**WHAT THE TASK REQUIRES**. Nothing but the lines from the one containing "reservation of a" to the end of the records below should be output, each exactly as written.

Stored data entries:
══════════

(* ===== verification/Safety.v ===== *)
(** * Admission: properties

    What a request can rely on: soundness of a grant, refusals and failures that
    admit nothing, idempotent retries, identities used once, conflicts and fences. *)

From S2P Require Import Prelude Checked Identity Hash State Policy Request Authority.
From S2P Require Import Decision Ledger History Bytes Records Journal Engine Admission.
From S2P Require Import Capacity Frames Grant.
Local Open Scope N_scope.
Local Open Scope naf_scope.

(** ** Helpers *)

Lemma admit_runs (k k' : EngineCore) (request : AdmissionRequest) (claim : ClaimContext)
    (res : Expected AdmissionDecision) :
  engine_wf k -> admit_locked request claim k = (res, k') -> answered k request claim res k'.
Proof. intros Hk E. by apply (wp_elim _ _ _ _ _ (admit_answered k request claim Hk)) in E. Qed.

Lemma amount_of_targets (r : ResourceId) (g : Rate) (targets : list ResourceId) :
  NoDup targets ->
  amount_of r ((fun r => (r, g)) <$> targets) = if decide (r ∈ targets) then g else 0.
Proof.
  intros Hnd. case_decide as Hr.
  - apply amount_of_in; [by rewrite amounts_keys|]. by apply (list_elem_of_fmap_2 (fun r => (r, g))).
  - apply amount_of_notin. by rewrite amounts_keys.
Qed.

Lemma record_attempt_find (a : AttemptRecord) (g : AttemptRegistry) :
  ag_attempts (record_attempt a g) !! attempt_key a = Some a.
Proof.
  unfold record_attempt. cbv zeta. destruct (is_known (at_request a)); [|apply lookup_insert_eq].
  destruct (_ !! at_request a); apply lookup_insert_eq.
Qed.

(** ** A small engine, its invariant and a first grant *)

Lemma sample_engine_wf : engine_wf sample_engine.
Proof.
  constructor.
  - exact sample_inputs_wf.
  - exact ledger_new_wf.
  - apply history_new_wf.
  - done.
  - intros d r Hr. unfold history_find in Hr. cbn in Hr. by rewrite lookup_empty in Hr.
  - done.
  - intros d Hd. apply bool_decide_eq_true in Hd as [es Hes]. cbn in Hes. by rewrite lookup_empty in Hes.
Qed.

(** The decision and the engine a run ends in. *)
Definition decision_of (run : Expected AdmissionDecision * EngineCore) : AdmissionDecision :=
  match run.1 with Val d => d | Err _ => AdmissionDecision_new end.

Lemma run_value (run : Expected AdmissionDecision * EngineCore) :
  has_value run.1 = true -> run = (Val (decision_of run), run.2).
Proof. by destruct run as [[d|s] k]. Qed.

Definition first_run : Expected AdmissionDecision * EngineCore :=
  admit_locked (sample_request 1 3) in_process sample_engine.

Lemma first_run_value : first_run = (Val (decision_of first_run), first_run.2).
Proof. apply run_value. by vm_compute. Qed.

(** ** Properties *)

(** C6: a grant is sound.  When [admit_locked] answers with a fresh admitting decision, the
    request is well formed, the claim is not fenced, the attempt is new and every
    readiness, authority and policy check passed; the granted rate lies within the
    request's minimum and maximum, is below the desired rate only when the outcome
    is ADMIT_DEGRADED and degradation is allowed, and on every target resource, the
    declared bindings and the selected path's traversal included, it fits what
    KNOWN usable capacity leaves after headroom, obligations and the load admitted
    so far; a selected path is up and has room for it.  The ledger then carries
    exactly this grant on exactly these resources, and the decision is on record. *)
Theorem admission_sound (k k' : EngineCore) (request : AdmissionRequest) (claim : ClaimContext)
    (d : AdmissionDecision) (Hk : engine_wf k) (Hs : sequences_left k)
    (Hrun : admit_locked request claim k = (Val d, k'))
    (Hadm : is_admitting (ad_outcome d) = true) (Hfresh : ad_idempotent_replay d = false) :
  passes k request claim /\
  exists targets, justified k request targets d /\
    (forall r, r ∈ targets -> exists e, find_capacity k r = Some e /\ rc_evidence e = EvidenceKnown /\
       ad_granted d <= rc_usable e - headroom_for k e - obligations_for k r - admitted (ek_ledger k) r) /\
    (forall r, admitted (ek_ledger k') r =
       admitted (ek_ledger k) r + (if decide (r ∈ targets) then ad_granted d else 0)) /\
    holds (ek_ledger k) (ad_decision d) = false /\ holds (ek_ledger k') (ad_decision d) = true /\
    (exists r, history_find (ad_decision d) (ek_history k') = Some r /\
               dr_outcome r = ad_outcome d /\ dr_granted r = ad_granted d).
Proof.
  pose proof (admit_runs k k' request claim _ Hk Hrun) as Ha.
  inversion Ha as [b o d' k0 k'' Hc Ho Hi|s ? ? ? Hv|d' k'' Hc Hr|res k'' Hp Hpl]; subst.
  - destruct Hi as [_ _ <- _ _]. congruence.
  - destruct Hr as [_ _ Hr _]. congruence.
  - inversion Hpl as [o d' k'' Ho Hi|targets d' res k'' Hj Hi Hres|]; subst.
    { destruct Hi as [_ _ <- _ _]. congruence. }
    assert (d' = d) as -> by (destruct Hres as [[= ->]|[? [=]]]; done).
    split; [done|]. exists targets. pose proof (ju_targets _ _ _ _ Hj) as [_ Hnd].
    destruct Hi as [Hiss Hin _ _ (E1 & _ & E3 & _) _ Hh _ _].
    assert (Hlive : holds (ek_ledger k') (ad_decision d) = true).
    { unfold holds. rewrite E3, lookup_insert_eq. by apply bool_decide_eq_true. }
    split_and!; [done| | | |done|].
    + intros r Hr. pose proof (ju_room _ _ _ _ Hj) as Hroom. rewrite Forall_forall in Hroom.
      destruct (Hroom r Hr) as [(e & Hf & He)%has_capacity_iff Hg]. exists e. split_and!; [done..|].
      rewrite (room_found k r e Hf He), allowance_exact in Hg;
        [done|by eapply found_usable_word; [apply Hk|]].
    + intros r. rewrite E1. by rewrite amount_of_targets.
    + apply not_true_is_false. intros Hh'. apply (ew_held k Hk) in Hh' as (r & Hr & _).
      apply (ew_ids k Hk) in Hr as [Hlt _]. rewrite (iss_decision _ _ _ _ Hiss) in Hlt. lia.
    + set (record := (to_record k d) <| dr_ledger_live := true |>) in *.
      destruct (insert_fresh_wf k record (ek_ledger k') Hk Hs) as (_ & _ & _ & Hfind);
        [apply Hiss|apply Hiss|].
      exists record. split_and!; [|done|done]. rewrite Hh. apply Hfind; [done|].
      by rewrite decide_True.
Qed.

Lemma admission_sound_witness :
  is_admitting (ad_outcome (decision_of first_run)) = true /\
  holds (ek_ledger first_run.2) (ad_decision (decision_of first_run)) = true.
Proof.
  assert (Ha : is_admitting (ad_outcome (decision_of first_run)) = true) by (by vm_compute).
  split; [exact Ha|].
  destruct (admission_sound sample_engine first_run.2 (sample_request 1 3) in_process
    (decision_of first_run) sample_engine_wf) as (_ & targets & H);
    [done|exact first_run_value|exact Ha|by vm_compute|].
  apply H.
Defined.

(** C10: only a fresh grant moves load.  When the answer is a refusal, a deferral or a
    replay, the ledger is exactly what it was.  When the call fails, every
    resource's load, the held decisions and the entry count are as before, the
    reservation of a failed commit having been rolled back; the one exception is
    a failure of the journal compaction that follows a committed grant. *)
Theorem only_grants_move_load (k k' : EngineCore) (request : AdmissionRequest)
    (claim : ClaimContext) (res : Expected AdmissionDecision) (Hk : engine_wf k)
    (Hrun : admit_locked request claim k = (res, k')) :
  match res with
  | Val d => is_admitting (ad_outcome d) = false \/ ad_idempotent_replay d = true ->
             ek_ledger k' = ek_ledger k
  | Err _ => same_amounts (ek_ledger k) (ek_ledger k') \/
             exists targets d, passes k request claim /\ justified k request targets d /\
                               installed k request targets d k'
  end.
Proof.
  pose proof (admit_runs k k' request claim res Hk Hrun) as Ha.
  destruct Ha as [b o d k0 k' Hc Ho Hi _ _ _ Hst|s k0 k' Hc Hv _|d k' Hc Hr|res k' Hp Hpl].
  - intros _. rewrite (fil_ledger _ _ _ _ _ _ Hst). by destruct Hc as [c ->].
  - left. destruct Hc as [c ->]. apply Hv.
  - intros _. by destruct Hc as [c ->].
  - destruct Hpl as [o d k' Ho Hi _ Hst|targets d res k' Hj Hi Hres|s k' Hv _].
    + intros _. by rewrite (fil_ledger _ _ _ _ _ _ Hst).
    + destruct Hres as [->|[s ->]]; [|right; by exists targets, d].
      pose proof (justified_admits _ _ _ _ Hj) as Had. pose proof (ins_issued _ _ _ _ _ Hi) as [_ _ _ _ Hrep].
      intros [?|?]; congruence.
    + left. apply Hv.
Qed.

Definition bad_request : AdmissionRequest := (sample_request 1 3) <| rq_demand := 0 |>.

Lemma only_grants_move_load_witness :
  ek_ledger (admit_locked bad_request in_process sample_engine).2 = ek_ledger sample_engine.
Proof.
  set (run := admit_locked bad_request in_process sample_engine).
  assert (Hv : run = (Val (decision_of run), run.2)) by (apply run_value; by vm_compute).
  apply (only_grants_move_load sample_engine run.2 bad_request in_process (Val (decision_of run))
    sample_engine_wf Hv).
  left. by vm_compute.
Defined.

══════════

**RESPONSE**.
    reservation of a failed commit having been rolled back; the one exception is
    a failure of the journal compaction that follows a committed grant. *)
Theorem only_grants_move_load (k k' : EngineCore) (request : AdmissionRequest)
    (claim : ClaimContext) (res : Expected AdmissionDecision) (Hk : engine_wf k)
    (Hrun : admit_locked request claim k = (res, k')) :
  match res with
  | Val d => is_admitting (ad_outcome d) = false \/ ad_idempotent_replay d = true ->
             ek_ledger k' = ek_ledger k
  | Err _ => same_amounts (ek_ledger k) (ek_ledger k') \/
             exists targets d, passes k request claim /\ justified k request targets d /\
                               installed k request targets d k'
  end.
Proof.
  pose proof (admit_runs k k' request claim res Hk Hrun) as Ha.
  destruct Ha as [b o d k0 k' Hc Ho Hi _ _ _ Hst|s k0 k' Hc Hv _|d k' Hc Hr|res k' Hp Hpl].
  - intros _. rewrite (fil_ledger _ _ _ _ _ _ Hst). by destruct Hc as [c ->].
  - left. destruct Hc as [c ->]. apply Hv.
  - intros _. by destruct Hc as [c ->].
  - destruct Hpl as [o d k' Ho Hi _ Hst|targets d res k' Hj Hi Hres|s k' Hv _].
    + intros _. by rewrite (fil_ledger _ _ _ _ _ _ Hst).
    + destruct Hres as [->|[s ->]]; [|right; by exists targets, d].
      pose proof (justified_admits _ _ _ _ Hj) as Had. pose proof (ins_issued _ _ _ _ _ Hi) as [_ _ _ _ Hrep].
      intros [?|?]; congruence.
    + left. apply Hv.
Qed.

Definition bad_request : AdmissionRequest := (sample_request 1 3) <| rq_demand := 0 |>.

Lemma only_grants_move_load_witness :
  ek_ledger (admit_locked bad_request in_process sample_engine).2 = ek_ledger sample_engine.
Proof.
  set (run := admit_locked bad_request in_process sample_engine).
  assert (Hv : run = (Val (decision_of run), run.2)) by (apply run_value; by vm_compute).
  apply (only_grants_move_load sample_engine run.2 bad_request in_process (Val (decision_of run))
    sample_engine_wf Hv).
  left. by vm_compute.
Defined.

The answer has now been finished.